Everybody’s scratching. Everybody’s dressed for sports.
“It’s gone
well, eh mate?” he says.
I feel a tickling
on the top of my feet and experts are removing my shoes and replacing
them with ones more comfortable. I slip out of them and they put
fresh socks on me too which are cool and refreshing. I never knew
about these problems.
And now I can pour
myself something from the shelf that’s a million miles long, I
think, and has a cupboard with the good stuff in that’s only for
when you’re really low on it already or really long on it and the
fun ain’t in the actuality of it any more, but only how much of it
there is, and you learn that wasting it is part of the getting it and
really the most important bit. And I see New James across the room,
sat at the long mahogany table and playing some game among tuxedos
and little counters meaning something only to those who’ve bothered
to count and care for them, like pets and demographics. I pour two
drinks and fly over to him.
“Another win,
Sir,” says a man with a voice as feeble and narrow as his
moustache, and the man across from New James, who I recognise as a
now destitute former owner of a record label who once snubbed us,
slams his fists against the table as everybody applauds and New James
smiles as I hand him a drink, which he pours into another one of a
different colour and then proceeds to drink in one go as everybody
applauds and says he is very clever. He looks at me with his red eyes
glistening.
“It’s gone
well!” he struggles to say.
I am dusted down by
expert hands who look at me with admiration. I pay no attention to
them and look off into the middle distance, vaguely uncomfortable but
pleasured. The feeling of many hands.
I take the elevator
down to the underground levels.
The doors open and,
rather than a ding, or any levellian announcement, I hear Ed’s
voice. “It’s gone well,” he says. I haven’t seen him for a
while, but the voice on the recording sounds younger than I’d have
thought.
The doors open
straight onto a hangar sized room. Ed is in the middle of it,
strapped, naked, onto a kind of hospital bed. Peoples from all world
cultures are writhing around him and on top of him, faces
disappearing and all kinds of geometry I’ve never seen beyond myth.

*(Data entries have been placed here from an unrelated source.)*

(** * Object-detection example: losses and mini-batch loader

    A shallow embedding of [example/object-detection/block/loss.py] and
    [example/object-detection/dataset/dataloader.py].

    Conventions.
    - Python exceptions are values of [exn]; a call that may raise returns
      a [result].
    - Floating-point tensors are read over the real numbers [R]: the
      formulas are the ones written in the source, their rounding is not
      modelled.  A tensor is seen through its positions (a [list]), the
      elementwise operators act position by position.
    - Operators of the tensor library that the source only calls are
      section variables, or are modelled from the written description
      where a statement is about them. *)

From Stdlib Require Import List ZArith String Bool Arith Lia.
From Stdlib Require Import Reals Lra.
Import ListNotations.

Set Implicit Arguments.
Set Warnings "-register-all".


(* ================================================================= *)
(** ** Python values, exceptions and results *)

Module Py.

(** The exceptions the two files can raise. *)
Inductive exn : Type :=
| ValueError (msg : string)
| IndexError
| NameError (name : string)
| AttributeError (name : string)
| LibraryError.   (* raised inside the tensor library or the interpreter *)

Inductive result (T : Type) : Type :=
| Ok (x : T)
| Raise (e : exn).
Arguments Ok {T} x.
Arguments Raise {T} e.

Definition bind {T U : Type} (r : result T) (k : T -> result U) : result U :=
  match r with
  | Ok x => k x
  | Raise e => Raise e
  end.

(** The values a keyword argument such as [num_class] can be bound to. *)
Inductive value : Type :=
| PyNone
| PyBool (b : bool)
| PyInt (n : Z)
| PyFloat (mantissa : Z) (exponent : Z)
| PyStr (s : string).

(** [isinstance(v, int)]: [bool] is a subclass of [int]. *)
Definition isinstance_int (v : value) : bool :=
  match v with
  | PyBool _ | PyInt _ => true
  | _ => false
  end.

(** The integer an [int] instance stands for ([True] is 1). *)
Definition int_value (v : value) : Z :=
  match v with
  | PyBool true => 1
  | PyInt n => n
  | _ => 0
  end.

(** Truth value of an optional string: [None] and [''] are false. *)
Definition truthy_str (s : option string) : bool :=
  match s with
  | None => false
  | Some EmptyString => false
  | Some _ => true
  end.

End Py.

Export Py.

Declare Scope py_scope.
Notation "x <- r ;; k" := (Py.bind r (fun x => k))
  (at level 61, r at next level, right associativity) : py_scope.
Open Scope py_scope.
Open Scope string_scope.
Open Scope list_scope.

(* ================================================================= *)
(** ** dataset/dataloader.py *)

Module Sampler.

(** Index samplers of [mxnet.gluon.data.sampler]. *)
Inductive t : Type :=
| SequentialSampler (len : nat)
| RandomSampler (len : nat)
| Given (indices : list nat).      (* a sampler passed by the caller *)

(** Modelled from the spec: the batch-grouping sampler, which the
    source only constructs.  It wraps an index sampler, a batch size and
    a last-batch policy, and keeps the rolled-over indices. *)
Record BatchSampler : Type := mkBatchSampler {
  _sampler : t;
  _batch_size : Z;
  _last_batch : string;
  _prev : list nat
}.

Section Iteration.

(** The permutation drawn by the random sampler on a restart. *)
Variable shuffle : list nat -> list nat.

Definition indices (s : t) : list nat :=
  match s with
  | SequentialSampler n => seq 0 n
  | RandomSampler n => shuffle (seq 0 n)
  | Given l => l
  end.

(** Buffer indices into groups of [size]; returns the full groups and
    the indices left in the buffer. *)
Fixpoint group (size : Z) (batch : list nat) (idxs : list nat)
  : list (list nat) * list nat :=
  match idxs with
  | [] => ([], batch)
  | i :: rest =>
      let batch' := batch ++ [i] in
      if (Z.of_nat (List.length batch') =? size)%Z
      then let '(out, buffered) := group size [] rest in (batch' :: out, buffered)
      else group size batch' rest
  end.

(** Modelled from the spec: one pass over the batch-grouping sampler.
    On a short final group, [keep] emits it as it is, [discard] drops
    it, [rollover] carries it into the next pass.  The answer is the
    groups produced and the sampler after the pass. *)
Definition iter (bs : BatchSampler) : result (list (list nat) * BatchSampler) :=
  let '(out, buffered) :=
    group (_batch_size bs) (_prev bs) (indices (_sampler bs)) in
  let after p := mkBatchSampler (_sampler bs) (_batch_size bs) (_last_batch bs) p in
  match buffered with
  | [] => Ok (out, after [])
  | _ :: _ =>
      if String.eqb (_last_batch bs) "keep" then Ok (out ++ [buffered], after [])
      else if String.eqb (_last_batch bs) "discard" then Ok (out, after [])
      else if String.eqb (_last_batch bs) "rollover" then Ok (out, after buffered)
      else Raise (ValueError "last_batch must be one of 'keep', 'discard', or 'rollover'")
  end.

End Iteration.

End Sampler.


Module Batchify.

Section Collate.

(** The element type of the arrays ([dtype]) and the value [-1] in it. *)
Variable A : Type.
Variable minus_one : A.

(** A tensor of the framework ([nd.NDArray]): a shape and the elements
    in row-major order. *)
Record NDArray : Type := mkNDArray {
  shape : list nat;
  elems : list A
}.

(** A two-dimensional [numpy] array, as the label sets are: [rows] has
    [shape[0]] entries, each of [shape[-1] = width] elements. *)
Record ndarray : Type := mkndarray {
  rows : list (list A);
  width : nat
}.

Definition well_shaped (w : nat) (l : ndarray) : Prop :=
  width l = w /\ Forall (fun r => List.length r = w) (rows l).

(** What a dataset record can be: a tensor of the framework, a tuple of
    records, a two-dimensional array of labels, or a plain number (what
    indexing a one-dimensional array gives). *)
Inductive item : Type :=
| Tensor (a : NDArray)
| Tuple (fields : list item)
| Labels (l : ndarray)
| Number (x : A).

(** What [_batchify] returns: a tensor, or the list of the collated
    fields. *)
Inductive batch : Type :=
| Batch (a : NDArray)
| Fields (items : list batch).

(** [len] of a result. *)
Definition len (b : batch) : nat :=
  match b with
  | Batch a => hd 0 (shape a)
  | Fields items => List.length items
  end.

(** The members of a group seen as tensors, tuples, arrays or numbers.
    A group is meant to hold records of one layout; on a group that mixes
    the kinds the model answers [LibraryError], which stands for whatever
    the libraries do with it. *)
Fixpoint as_tensors (data : list item) : result (list NDArray) :=
  match data with
  | [] => Ok []
  | Tensor a :: rest => xs <- as_tensors rest ;; Ok (a :: xs)
  | _ :: _ => Raise LibraryError
  end.

Fixpoint as_tuples (data : list item) : result (list (list item)) :=
  match data with
  | [] => Ok []
  | Tuple fs :: rest => xs <- as_tuples rest ;; Ok (fs :: xs)
  | _ :: _ => Raise LibraryError
  end.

Exhausted and satisfied, many of them are reclined or dozing or
eating grapes on pillows and blankets that seem as soft as the skin
that’s on them. From here I can see thin wires coming from each of
Eds arms, each hooked up to a series of bags and monitors being
tended to by gentle looking doctors. Above us, contraptionised in a
kind of conical speaker shape is an orchestra, strapped upside down
into their chairs, playing Beethoven’s 2nd symphony.